Pyspark StructType & StructField classes are used to progammatically specify the schema to dataframe and create complex columns like nested struct, array, and map columns.

StructType is collection of StructField objects that defines column name, column data type, boolean to specify if the field can be nullable or not and metada

Dataframe Schemas: `StructType` is commonly used to define the schema when creating a DF, particularly for structured data with fields of different data types. 

Nested Structures: create a complex schemas with nested structures by nesting `StructType` within other `StructType` objects, alowing you to represent hierarchical or multi level data. 

Enforcing Data Structure: When reading data from various sources, specifying a `StructType` as the schema ensure that the data is correctly interpreted and structured.
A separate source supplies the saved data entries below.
(* ===== verification/JsonText.v ===== *)
(** * Printing and reading JSON

    What the serializer prints of a value is read as the same value, compact or indented,
    whatever follows: the round trip of every message that the program sends as text and of
    every file and answer that it reads. *)

From Stdlib Require Import SpecFloat Ascii String.
From stdpp Require Import list pretty.
From S2P Require Import Prelude Float32 FloatBounds Json JsonLexer JsonParser Grisu FloatText JsonDump.
Open Scope Z_scope.
Open Scope list_scope.

(** ** Reading known text *)

(** The lexer is about to read [s]. *)
Definition feeds (l : lexer) (s : list Z) : Prop := lexer_ok l /\ unread l = s.

(** A fetched lexer, about to read [s], with these bytes of the token. *)
Record moved (l l' : lexer) (s b : list Z) : Prop := {
  moved_fetched : fetched l';
  moved_unread : unread l' = s;
  moved_buffer : token_buffer l' = b;
  moved_total : (chars_read_total l <= chars_read_total l')%nat
}.

Lemma moved_feeds l l' s b : moved l l' s b -> feeds l' s.
Proof. intros [H1 H2 _ _]. split; [by apply fetched_ok | done]. Qed.

Lemma moved_trans l1 l2 l3 s2 b2 s3 b3 : moved l1 l2 s2 b2 -> moved l2 l3 s3 b3 -> moved l1 l3 s3 b3.
Proof. intros [_ _ _ H] [H1 H2 H3 H4]. split; [done | done | done | lia]. Qed.

Lemma moved_add l l' s b c : moved l l' s b -> moved l (add c l') s (b ++ [c]).
Proof. intros [H1 H2 H3 H4]. split; [done | done | cbn; by rewrite H3 | done]. Qed.

Lemma moved_refl l s : fetched l -> feeds l s -> moved l l s (token_buffer l).
Proof. by intros H1 [_ H2]. Qed.

Lemma get_spec l c s : feeds l (c :: s) -> current (get l) = c /\ moved l (get l) s (token_buffer l) /\ chars_read_total (get l) = S (chars_read_total l).
Proof.
  intros [Hl Hu]. destruct (get_unread l Hl) as [H1 H2]. rewrite Hu in H1. destruct (Z.eqb_spec (current (get l)) eof) as [He | He]; [by rewrite (H2 He) in H1 |].
  injection H1 as Hc Hs. assert (chars_read_total (get l) = S (chars_read_total l)) as Ht by (unfold get; by destruct (next_unget l), (ia l)).
  split_and!; [done | | done]. split; [by apply get_fetched | done | apply get_buffer | lia].
Qed.

Lemma feeds_not_eof l c s : feeds l (c :: s) -> c <> eof.
Proof.
  intros Hf He. destruct (get_spec l c s Hf) as (H1 & _). destruct Hf as [Hl Hu]. destruct (get_unread l Hl) as [Hg1 Hg2]. subst c. rewrite H1, (Hg2 H1), Hu in Hg1. done.
Qed.

Lemma get_end l : feeds l [] -> current (get l) = eof.
Proof. intros [Hl Hu]. destruct (get_unread l Hl) as [H1 _]. rewrite Hu in H1. destruct (Z.eqb_spec (current (get l)) eof); [done | by destruct (unread (get l))]. Qed.

(** ** Strings *)

Lemma hex_digit_lower n : 0 <= n < 16 -> hex_digit (hex_lower n) = Some n.
Proof.
  intros H. pose proof (below_forallb (fun n => match hex_digit (hex_lower n) with Some d => d =? n | None => false end) 16 eq_refl n H) as Hb. cbn beta in Hb. destruct (hex_digit (hex_lower n)) as [d |]; [| done]. f_equal. by apply Z.eqb_eq.
Qed.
This is important when dealing with semi-structured or schema-less data sources. 


1. StructType - Defines the structure of the dataframe
2. StructField- Defines the metadata of the Dataframe column
3. Using PySpark StructType and StructField with Dataframe

In [2]:
import pyspark
from pyspark.sql import SparkSession
from pyspark.sql.types import StructField, StructType, StringType, IntegerType

spark= SparkSession.builder.appName('type_and_field').getOrCreate()
data=[("James","","Smith","36636","M",3000),
     ("Michel","Rose","","40288","M",4000),
     ("Robert","","Williams","45114","M",4000),
     ("Maria","Anne","Jones","39192","F",4000),
     ("Jen","Mary","Brown","","F",-1)]

schema=StructType([
    StructField("firstname",StringType(),True),
    StructField("middlename",StringType(),True),
    StructField("lastname",StringType(),True),
    StructField("id",StringType(),True),
    StructField("gender",StringType(),True),
    StructField("salary",IntegerType(),True)
])

df=spark.createDataFrame(data=data, schema=schema)
df.printSchema()

root
 |-- firstname: string (nullable = true)
 |-- middlename: string (nullable = true)
 |-- lastname: string (nullable = true)
 |-- id: string (nullable = true)
 |-- gender: string (nullable = true)
 |-- salary: integer (nullable = true)



4. Defining Nested StructType object struct

In [8]:
# Defining schema using nested StructType
structureData = [
    (("James","","Smith"),"36636","M",3100),
    (("Michael","Rose",""),"40288","M",4300),
    (("Robert","","Williams"),"42114","M",1400),
    (("Maria","Anne","Jones"),"39192","F",5500),
    (("Jen","Mary","Brown"),"","F",-1)
  ]


structureSchema=StructType([
    StructField('name',StructType([
        StructField('firstname',StringType(),True),
        StructField('middlename',StringType(),True),
        StructField('lastname',StringType(),True)
    ])),
    StructField('id',StringType(),True),
    StructField('gender',StringType(),True),
    StructField("salary",IntegerType(),True)
])
df2 = spark.createDataFrame(data=structureData,schema=structureSchema)
df2.printSchema()

root
 |-- name: struct (nullable = true)
 |    |-- firstname: string (nullable = true)
 |    |-- middlename: string (nullable = true)
 |    |-- lastname: string (nullable = true)
 |-- id: string (nullable = true)
 |-- gender: string (nullable = true)
 |-- salary: integer (nullable = true)



5. Adding & Changing struct of the DataFrame

In [9]:
# Updating existing structtype using struct
from pyspark.sql.functions import col,struct,when
updateddf=df2.withColumn("OtherInfo",
                        struct(col("id").alias("identifier"),
                              col("gender").alias("gender"),
                              col("salary").alias("salary"),
                              when(col("salary").cast(IntegerType())<2000,"Low")
                               .when(col("salary").cast(IntegerType())<4000,"Medium")
                               .otherwise("High").alias("Salary_Grade")
                              )).drop("id","gender","salary")

updateddf.printSchema()

root
 |-- name: struct (nullable = true)
 |    |-- firstname: string (nullable = true)
 |    |-- middlename: string (nullable = true)
 |    |-- lastname: string (nullable = true)
 |-- OtherInfo: struct (nullable = false)
 |    |-- identifier: string (nullable = true)
 |    |-- gender: string (nullable = true)
 |    |-- salary: integer (nullable = true)
 |    |-- Salary_Grade: string (nullable = false)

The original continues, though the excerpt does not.